After a brief, deep silence she said in a low voice: “Thank you! At least you haven’t treated me like a child.”

“You’re not a child. Let’s face it, you’re not grown-up yet, either, not quite. But I’ll tell you this, you’re a great deal nearer to being a woman than you were yesterday, when I first met you.”

Her lips tightened in a wry and painful smile that was very close indeed to being adult, and she said something no child could have said. “That doesn’t seem much for Lucien to die for,” said Felicity, and finding her own utterance more horrifying than she had expected, rose abruptly to leave him. “There isn’t anything… useful… I can be doing?”

“Living,” said George, “and perhaps for the moment just living, without any thinking. And don’t think that isn’t useful. For a start you can go in to dinner with the rest of them, and help to tide Follymead over to-night.”

Faintly she said, the child creeping back into her voice and eyes uninvited: “Do I have to? I’m not hungry.”

“You will be. The least useful think you can do is make yourself ill. And you’re needed, don’t forget you’re part of the household, a bigger part than ever before.”

“All right,” she said grimly, and took a step or two towards the door. The weight of the house came down on her appallingly for a moment. She looked back at him in sudden piteous appeal, she didn’t know for what.

“Somehow it wouldn’t be so bad,” she said in a muted wail, “if only I wasn’t so damned dull and plain …”

“Plain!” George echoed incredulously. “Plain!” he repeated in a growl of exasperation. “Child, did you never look at yourself in a mirror? Plain! Come here!” He took her by the shoulders and turned her about, and trotted her sharply across the room to the high mantel and the Venetian mirror above it. It hung so high that at close range only her head came into view, with George’s impatient face above. He cupped a hand under her chin and tilted her face up to the glass. “My dear little idiot, for goodness sake look at yourself. What do you want, in heaven’s name?
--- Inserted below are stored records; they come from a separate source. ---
Lemma get_prompt_results_after_run_witness :
  exists rows,
    get_prompt_results "run-0"
      (snd (run_analysis (sample_env (Some "sk-test")
                            (Ok (dq "{'score': 7, 'target_buy_price': NaN, 'rationale': 5}")))
              "AAPL" initial_world))
    = (Ok rows,
       snd (run_analysis (sample_env (Some "sk-test")
                            (Ok (dq "{'score': 7, 'target_buy_price': NaN, 'rationale': 5}")))
              "AAPL" initial_world))
    /\ map pr_prompt_id rows = ["valuation"]
    /\ map pr_target_buy_price rows = [None]
    /\ map pr_rationale rows = [Some "5"].
Proof.
  destruct (run_analysis (sample_env (Some "sk-test")
                            (Ok (dq "{'score': 7, 'target_buy_price': NaN, 'rationale': 5}")))
              "AAPL" initial_world)
    as [[[results s]|e] w'] eqn:E; [|vm_compute in E; discriminate].
  destruct (get_prompt_results_after_run
              (sample_env (Some "sk-test")
                 (Ok (dq "{'score': 7, 'target_buy_price': NaN, 'rationale': 5}")))
              "AAPL" initial_world results s w')
    as (rows & H1 & H2 & H3 & H4).
  - repeat split; constructor.
  - constructor.
  - exact E.
  - exists rows. split; [exact H1|]. split; [exact H3|].
    assert (Hres : map e_target_buy_price results = [NaN]
                   /\ map e_rationale results = [PInt 5]).
    { vm_compute in E. injection E as <- _ _. split; reflexivity. }
    destruct Hres as [Hp Hr]. clear E H1 H2 H3.
    destruct H4 as [|e r es rs (A & _ & _ & _ & _ & B & _) H4]; [discriminate|].
    destruct H4; [|discriminate].
    simpl in Hp, Hr. injection Hp as Hp. injection Hr as Hr.
    simpl. rewrite (A Hp), (B 5 Hr). split; reflexivity.
Defined.

(* ------------------------------------------------------------------ *)
(** *** The header row of a run *)

Lemma closed_run_other (rid now : string) (a : pyfloat) (r : string)
    (t : pyfloat) (rows : list run_row) :
  existsb (fun x => String.eqb (run_id x) rid) rows = false ->
  map (closed_run rid now a r t) rows = rows.
Proof.
  induction rows as [|x rows IH]; simpl; intros H; [reflexivity|].
  apply orb_false_iff in H. destruct H as [Hx Hr].
  unfold closed_run at 1. rewrite Hx, (IH Hr). reflexivity.
Qed.

Lemma b64_not_nan (q : Q) : b64 q <> NaN.
Proof.
  unfold b64. destruct q as [[|n|n] d]; cbn [Qnum Qden]; try discriminate;
    destruct (b64_mag n d) as [v|]; try discriminate.
  destruct (Qeq_bool v 0); discriminate.
Qed.

(** X11.  A run that returned leaves, after the header rows that were
    there (unchanged), exactly one new header row: it carries the run id,
    the ticker, the JSON of the context, a finish time, the final rating
    of the returned summary, and of its average score and final target
    price what the column keeps: the number itself, [0.0] for a negative
    zero, and NULL for a NaN, which the average score never is. *)
Theorem run_header_matches_summary (env : Env) (ticker : string) (w : world)
    (results : list result_entry) (s : summary) (w' : world) :
  run_analysis env ticker w = (Ok (results, s), w') ->
  exists row,
    runs (db w') = runs (db w) ++ [row]
    /\ run_id row = env_uuid4 env (uuid_used w)
    /\ run_ticker row = ticker
    /\ run_context_json row = json_dumps (load_context ticker)
    /\ (exists now, run_finished_at row = Some now)
    /\ run_final_rating row = Some (s_final_rating s)
    /\ run_average_score row = sqlite_real (s_average_score s)
    /\ s_average_score s <> NaN
    /\ (forall q, s_average_score s = Fin q -> run_average_score row = Some (Fin q))
    /\ run_final_target_price row = sqlite_real (s_final_target_price s)
    /\ (s_final_target_price s = NaN -> run_final_target_price row = None)
    /\ (s_final_target_price s = NegZero ->
        run_final_target_price row = Some (Fin 0))
    /\ (forall q, s_final_target_price s = Fin q ->
        run_final_target_price row = Some (Fin q))
    /\ (forall sg, s_final_target_price s = Inf sg ->
        run_final_target_price row = Some (Inf sg)).
Proof.
  intros Hrun.
  pose proof (run_analysis_ok_nonempty _ _ _ _ _ Hrun) as Hne.
  set (rid := env_uuid4 env (uuid_used w)) in *.
  destruct (run_analysis_cases env ticker w Hne)
    as [(e & w2 & Hr & _)
       |[(e & w2 & n & rows & Hr & _)
        |(results' & s' & w2 & segs & rows & now & Hr & _ & Hfresh & _ & Ha & _ & _
          & _ & _ & _ & Hruns)]];
    rewrite Hr in Hrun; try discriminate.
  injection Hrun as -> -> ->. fold rid in Hfresh, Hruns.
  rewrite Hruns, map_app, (closed_run_other _ _ _ _ _ _ Hfresh).
  cbn [map]. unfold closed_run, open_run. cbn [run_id]. rewrite String.eqb_refl.
  eexists. split; [reflexivity|].
  cbn [run_id run_ticker run_context_json run_finished_at run_average_score
       run_final_rating run_final_target_price].
  assert (Hav : s_average_score s <> NaN).
  { unfold aggregate in Ha.
    destruct (mean_int (map e_score results)) as [a|] eqn:Hm; [|discriminate].
    apply mean_int_ok_inv in Hm. destruct Hm as [_ Hm].
    cbn [rbind] in Ha.
    destruct (final_rating (map e_rating results)); [|discriminate].
    cbn [rbind] in Ha.
    destruct (mean_float (map e_target_buy_price results)); [|discriminate].
    injection Ha as <-. cbn [s_average_score]. subst a. apply b64_not_nan. }
  repeat split; eauto.
  - intros q ->. reflexivity.
  - intros ->. reflexivity.
  - intros ->. reflexivity.
  - intros q ->. reflexivity.
  - intros sg ->. reflexivity.
Qed.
Do you have to be coloured like a peony to be worth looking at? What if you haven’t got your aunt’s milk-whiteness and roses, and a pile of fair hair? This… this pale-brown, baby-fine stuff you have got was made to go with this face. You find me a more delicately-drawn hair-line than this, or a better-shaped head. And as for your face, I’d like to know who put you off it in the first place. Look at the form of these eye-sockets, look at this line, this curve along your chin and neck. Plain! You haven’t finished growing yet, and the peak’s still to come, but if you can’t see it coming you must be blind, my girl. Don’t you realise you’ve got bones that are going to keep you beautiful until you’re eighty? The prettiest colouring in the world won’t stand by you like these will.”